BEGIN
(** C5 (amended). Of the operations of the sync engine only [addToQueue]
    appends to the outbox: [sync] and the two connectivity handlers add no
    key to it. The expense operations [createExpense] and [deleteExpense] do
    not enqueue: they leave the outbox as it was and make no remote call. *)
Theorem outbox_write_paths (w : World R) sanitizeInput recent_expenses
    params userId date createdAt :
  syncQueue (db (createExpense sanitizeInput params userId date createdAt w).2)
    = syncQueue (db w) ∧
  trace (createExpense sanitizeInput params userId date createdAt w).2
    = trace w ∧
  syncQueue (db (deleteExpense recent_expenses params userId w).2)
    = syncQueue (db w) ∧
  trace (deleteExpense recent_expenses params userId w).2 = trace w ∧
  outbox_shrinks w (sync w).2 ∧
  outbox_shrinks w (handleOnline w).2 ∧
  outbox_shrinks w (handleOffline w).2.
Proof.
  destruct (createExpense_outbox sanitizeInput params userId date createdAt w)
    as [? ?].
  destruct (deleteExpense_outbox recent_expenses params userId w) as [? ?].
  split_and!; [done..|apply sync_shrinks|apply handlers_shrink
              |apply handlers_shrink].
Qed.

Lemma reachable_run (st st' : Engine R) evs :
  reachable st → run evs st = Some st' → reachable st'.
Proof.
  revert st. induction evs as [|ev evs IH]; intros st Hr Hrun; simpl in Hrun.
  - by injection Hrun as <-.
  - destruct (step ev st) as [st1|] eqn:Hstep; [|done].
    eapply IH; [|done]. by eapply reachable_step.
Qed.

End WritePaths.

(** ** The claims on concrete worlds *)

Import Examples ClientExamples.

Ltac by_evaluation := apply (bool_decide_unpack _); vm_compute; exact I.
(** * Interview guide: résumé intake and the interview session engine

    A shallow embedding of

    - [ResumeController.java]: upload with deduplication, deletion with its
      cascade.  The services injected into the controller are not part of
      the sources; their state is modelled from the specification and what
      cannot be known about them is a parameter;
    - the interview page of the frontend, the client that drives a
      session through the interview API;
    - the upload page, the résumé library, the layout and the interview
      panel of the frontend;
    - the session engine behind that API: create-or-resume, answer
      submission, early completion, the report.  Its implementation is not
      part of the sources either; it is modelled from the specification,
      and every definition concerned says so.

    Definitions come first, theorems follow. *)

From Stdlib Require Import Ascii String QArith.
From stdpp Require Import gmap strings list fin_maps pretty.

Local Open Scope Z_scope.
Local Open Scope nat_scope.

(* ===================================================================== *)
(** * Java strings *)
(* ===================================================================== *)

Module JavaString.

(** [String.toLowerCase] on the ASCII range. *)
Definition lowerChar (c : ascii) : ascii :=
  let n := nat_of_ascii c in
  if (65 <=? n) && (n <=? 90) then ascii_of_nat (n + 32) else c.

Fixpoint toLowerCase (s : string) : string :=
  match s with
  | EmptyString => EmptyString
  | String c r => String (lowerChar c) (toLowerCase r)
  end.

(** [s.contains(sub)]: [sub] is a prefix of some suffix of [s]. *)
Fixpoint contains (s sub : string) : bool :=
  String.prefix sub s ||
  match s with
  | EmptyString => false
  | String _ r => contains r sub
  end.

(** [String.trim] strips, at both ends, the characters whose code is at
    most U+0020. *)
Definition isTrimmed (c : ascii) : bool := nat_of_ascii c <=? 32.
END
What are the lines above, starting at the one with "- the upload" and ending at the one with "(** [String.toLowerCase] on"? Give them again exactly, and only them.

EXERCISE OUTPUT »
    - the upload page, the résumé library, the layout and the interview
      panel of the frontend;
    - the session engine behind that API: create-or-resume, answer
      submission, early completion, the report.  Its implementation is not
      part of the sources either; it is modelled from the specification,
      and every definition concerned says so.

    Definitions come first, theorems follow. *)

From Stdlib Require Import Ascii String QArith.
From stdpp Require Import gmap strings list fin_maps pretty.

Local Open Scope Z_scope.
Local Open Scope nat_scope.

(* ===================================================================== *)
(** * Java strings *)
(* ===================================================================== *)

Module JavaString.

(** [String.toLowerCase] on the ASCII range. *)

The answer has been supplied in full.